Exercise description
From the records below, copy each line in which the string "negb" occurs.

Data provided
Lemma selectCollection_inv stmt s s' :
  selectCollection stmt s = (Ok tt, s') ->
  exists plan coll schema ps,
    planSelect stmt = Ok plan
    /\ respond (s_calls s) (CDescribeCollection (p_table plan)) = inr (Some coll)
    /\ co_Schema coll = Some schema
    /\ (p_vectorField plan <> "" -> schemaFields (sc_Fields schema) !! "_distance" = None)
    /\ resolveProjections schema (p_vectorField plan) (sel_SelectExprs stmt) = Ok ps
    /\ selected stmt plan schema ps (record_call (CDescribeCollection (p_table plan)) s) s'.
Proof.
  unfold selectCollection. intros H. inv_M H. rename a into plan.
  apply bindM_Ok in H as (schema & s1 & Hs & H).
  apply GetCollectinSchema_inv in Hs as [(coll & Hr & Hc) ->].
  cbv zeta in H. inv_M H. rename a into ps.
  exists plan, coll, schema, ps. split_and!; try done.
  { intros Hv. destruct (_ =?s _) eqn:E in Ha0; bool_to_prop; [done|]. cbn in Ha0.
    by destruct (_ !! _). }
  destruct (_ || _) eqn:Ed.
  { apply selectResult_inv in H. exists [], []. split; [by apply sel_metadata|].
    rewrite app_nil_r. exact H. }
  destruct (p_vectorField plan =?s "") eqn:Ev; cbn [negb] in H.
  - apply String.eqb_eq in Ev. rewrite Ev in H. by apply selectQuery_inv.
  - apply String.eqb_neq in Ev. by apply selectSearch_inv.
Qed.
End selection.

(** ** The calls of a SELECT, successful or not *)
Section bounded.
Context `{U : UnicodeTables} `{F : GoFloat} `{J : GoJson} `{P : Sqlparser} `{V : Vendor}.
Context {Up : @Upstream V}.

Definition paged (limit offset : Z) : Prop :=
  0 < limit /\ 0 <= offset /\ limit + offset <= 16384.

Definition strong : SearchOption := WithSearchQueryConsistencyLevel ClStrong.

(** What a SELECT may ask of Milvus: only reads, with bounded pages.  A Query has no
    page only when it counts, and then the statement has no LIMIT. *)
Definition boundedRead (stmt : Select) (c : call) : Prop :=
  match c with
  | CQuery _ parts _ outs opts =>
      parts = [] /\ NoDup outs
      /\ ((opts = [strong] /\ outs = ["count(*)"] /\ sel_Limit stmt = None)
          \/ exists n m, opts = [strong; WithLimit n; WithOffset m] /\ paged n m)
  | CSearch _ parts _ outs vs _ metric k sp opts =>
      parts = [] /\ NoDup outs /\ "_distance" ∉ outs /\ length vs = 1%nat /\ metric <> ""
      /\ exists m, opts = [WithOffset m; strong] /\ paged k m
           /\ forall ef, sp !! "ef" = Some (VInt64 ef) -> k + m <= ef /\ 64 <= ef
  | c => readOnly c = true
  end.

Lemma querySearchParams_ef t n m ef :
  paged n m -> querySearchParams t n m !! "ef" = Some (VInt64 ef) -> n + m <= ef /\ 64 <= ef.
Proof.
  intros (H1 & H2 & H3). unfold querySearchParams.
  rewrite wrap_id by (unfold in_range; change (2 ^ (64 - 1)) with 9223372036854775808; lia).
  destruct (_ =?s "HNSW").
  - rewrite lookup_singleton_eq. intros [= <-]. destruct (_ <? 64) eqn:E; bool_to_prop; lia.
  - destruct (_ || _); [|done]. by rewrite lookup_singleton_ne by done.
Qed.

Lemma isCount_outputs ps :
  isCount ps = true -> outputFields (map fst ps) "" ∅ = ["count(*)"].
Proof. destruct ps as [|[n t] [|]]; try done. cbn. by intros ->%String.eqb_eq. Qed.

Lemma selectQuery_bounded stmt plan ps :
  paged (p_limit plan) (p_offset plan) ->
  obeys (callsIn (boundedRead stmt))
    (selectQuery stmt plan ps (outputFields (map fst ps) "" ∅)).
Proof.
  intros Hp. unfold selectQuery. cbv zeta. fold (isCount ps).
  pose proof (selectResult_obeys (callsIn (boundedRead stmt))).
  apply obeys_bind_from; [apply _|apply obeys_checkM, _|]. intros ? s s' [E _]%checkM_inv.
  clear s s'.
  apply obeys_bind; [apply _| |intros cols; walk].
  refine (obeys_invoke _ _ _). apply callsIn_admits.
  split_and!; [done|apply outputFields_NoDup|].
  destruct (isCount ps) eqn:Ec; [left|right; by eauto].
  split_and!; [done|by apply isCount_outputs|]. by destruct (sel_Limit stmt).
Qed.

Lemma selectSearch_bounded stmt plan fields pk ps outs :
  paged (p_limit plan) (p_offset plan) -> NoDup outs -> "_distance" ∉ outs ->
  obeys (callsIn (boundedRead stmt)) (selectSearch plan fields pk ps outs).
Proof.
  intros Hp Ho Hd. unfold selectSearch.
  pose proof (selectResult_obeys (callsIn (boundedRead stmt))).
  apply obeys_bind; [apply _|walk|]. intros f. walk_one.
  apply obeys_bind; [apply _| |].
  { unfold vectorIndexes. destruct upstreamIsGrpc.
    - apply obeys_bind; [apply _|refine (obeys_invoke _ _ _); by apply callsIn_admits|].
      intros resp. walk.
    - refine (obeys_invoke _ _ _). by apply callsIn_admits. }
  intros ixs. apply obeys_bind_lift; [apply _|]. intros [metric sp] Hix.
  destruct ixs as [|ix ixs]; [done|]. cbn [searchIndex] in Hix.
  destruct (_ =?s _) eqn:Em; [done|]. injection Hix as <- <-. apply String.eqb_neq in Em.
  walk_one. apply obeys_bind; [apply _| |].
  { refine (obeys_invoke _ _ _). apply callsIn_admits. split_and!; try done.
    eexists. split; [done|]. split; [done|]. intros ef. by apply querySearchParams_ef. }
  intros rs. walk.
Qed.

Lemma selectCollection_bounded stmt :
  obeys (callsIn (boundedRead stmt)) (selectCollection stmt).
Proof.
  pose proof (selectResult_obeys (callsIn (boundedRead stmt))).
  unfold selectCollection. apply obeys_bind_lift; [apply _|]. intros plan Hplan.
  apply planSelect_inv in Hplan as (_ & _ & _ & _ & _ & Hb).
  apply obeys_bind; [apply _| |].
  { apply GetCollectinSchema_obeys; [apply _|]. by apply callsIn_admits. }
  intros schema. cbv zeta. do 3 walk_one.
  destruct (_ || _) eqn:E; [auto|]. apply orb_false_elim in E as [_ E]. apply Z.eqb_neq in E.
  assert (paged (p_limit plan) (p_offset plan)) by (unfold paged; lia).
  destruct (p_vectorField plan =?s "") eqn:Ev; cbn [negb].
  - apply String.eqb_eq in Ev. rewrite Ev. by apply selectQuery_bounded.
  - apply String.eqb_neq in Ev. apply selectSearch_bounded; [done|apply outputFields_NoDup|].
    rewrite outputFields_spec. naive_solver.
Qed.
End bounded.

(** ** The properties of SELECT *)

(** C4: a SELECT on a collection answers the rows of one Milvus query or search.
    When it succeeds: its plan was accepted and the schema of the collection was
    read; under a describe or with LIMIT 0 nothing more was asked and there are no
    rows; otherwise exactly one Query was made, with the filter, the page and the
    distinct output fields of the plan, or, for a vector predicate, the indexes of
    the field were read and one Search was made, with the converted vector and the
    metric of the field's first index.  Cell [j] of row [i] is the value at
    [i] of the column named by projection [j] (of the IDs of a search, for a primary
    key it has no column for), or score [i] for the distance, and
    the result has one typed field per projection and full rows. *)
Theorem selectCollection_refines `{U : UnicodeTables} `{F : GoFloat} `{J : GoJson}
    `{P : Sqlparser} `{V : Vendor} {Up : @Upstream V} stmt s s' :
  selectCollection stmt s = (Ok tt, s') ->
  exists plan coll schema ps,
    planSelect stmt = Ok plan
    /\ respond (s_calls s) (CDescribeCollection (p_table plan)) = inr (Some coll)
    /\ co_Schema coll = Some schema
    /\ (p_vectorField plan <> "" -> schemaFields (sc_Fields schema) !! "_distance" = None)
    /\ resolveProjections schema (p_vectorField plan) (sel_SelectExprs stmt) = Ok ps
    /\ selected stmt plan schema ps (record_call (CDescribeCollection (p_table plan)) s) s'.
Proof. apply selectCollection_inv. Qed.

(** C22: SELECT only reads, within bounds.  Every call that [handleSelect] makes,
    whether it succeeds or not, only reads; a Query or Search asks for distinct
    fields, at least one row and at most 16384 rows counted from the start, except
    the Query of [count( * )] alone without a LIMIT, which has no page; a Search
    has one vector and a metric, never asks for the score as a field, and
    its [ef] is at least 64 and covers the page. *)
Theorem handleSelect_bounded `{U : UnicodeTables} `{F : GoFloat} `{J : GoJson}
    `{P : Sqlparser} `{V : Vendor} {Up : @Upstream V} stmt s :
  exists new, s_calls (handleSelect stmt s).2 = s_calls s ++ new /\ Forall (boundedRead stmt) new.
Proof.
  enough (obeys (callsIn (boundedRead stmt)) (handleSelect stmt)) as H by apply H.
  pose proof (@selectCollection_bounded). unfold handleSelect. walk.
Qed.

(** [SELECT id, title FROM docs LIMIT 3 OFFSET 2] on the sample server *)
Definition sampleTitleSelect : Select :=
  mk_Select "" [AliasedExpr (ColName "id" true) true; AliasedExpr (ColName "title" true) true]
    [AliasedTableExpr (TableNameExpr (mk_TableName "docs" true)) true true] None [] None []
    (Some (mk_Limit (Some (SQLVal IntVal "2")) (SQLVal IntVal "3"))) "".
Definition sampleRun :=
  @selectCollection sampleUnicode sampleFloat sampleJson
    (sampleSqlparser (SelectStmt sampleTitleSelect)) sampleVendor sampleUpstream
    sampleTitleSelect (mk_session NewSession []).

Lemma sampleRun_ok : sampleRun = (Ok tt, sampleRun.2).
Proof. vm_compute. reflexivity. Qed.

Lemma selectCollection_refines_witness :
  match c_result (s_conn sampleRun.2) with
  | Some (mk_Result _ _ _ (Some r)) =>
      rs_Values r = [[VInt64 7; VString "a"]; [VInt64 8; VString "b"]]
  | _ => False
  end
  /\ exists plan, @planSelect sampleUnicode (sampleSqlparser (SelectStmt sampleTitleSelect))
       sampleTitleSelect = Ok plan.
Proof.
  split; [vm_compute; reflexivity|].
  destruct (@selectCollection_refines sampleUnicode sampleFloat sampleJson
    (sampleSqlparser (SelectStmt sampleTitleSelect)) sampleVendor sampleUpstream
    sampleTitleSelect (mk_session NewSession []) sampleRun.2 sampleRun_ok)
    as (plan & _ & _ & _ & Hp & _).
  exists plan. exact Hp.
Defined.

Answer for the task
  destruct (p_vectorField plan =?s "") eqn:Ev; cbn [negb] in H.
  destruct (p_vectorField plan =?s "") eqn:Ev; cbn [negb].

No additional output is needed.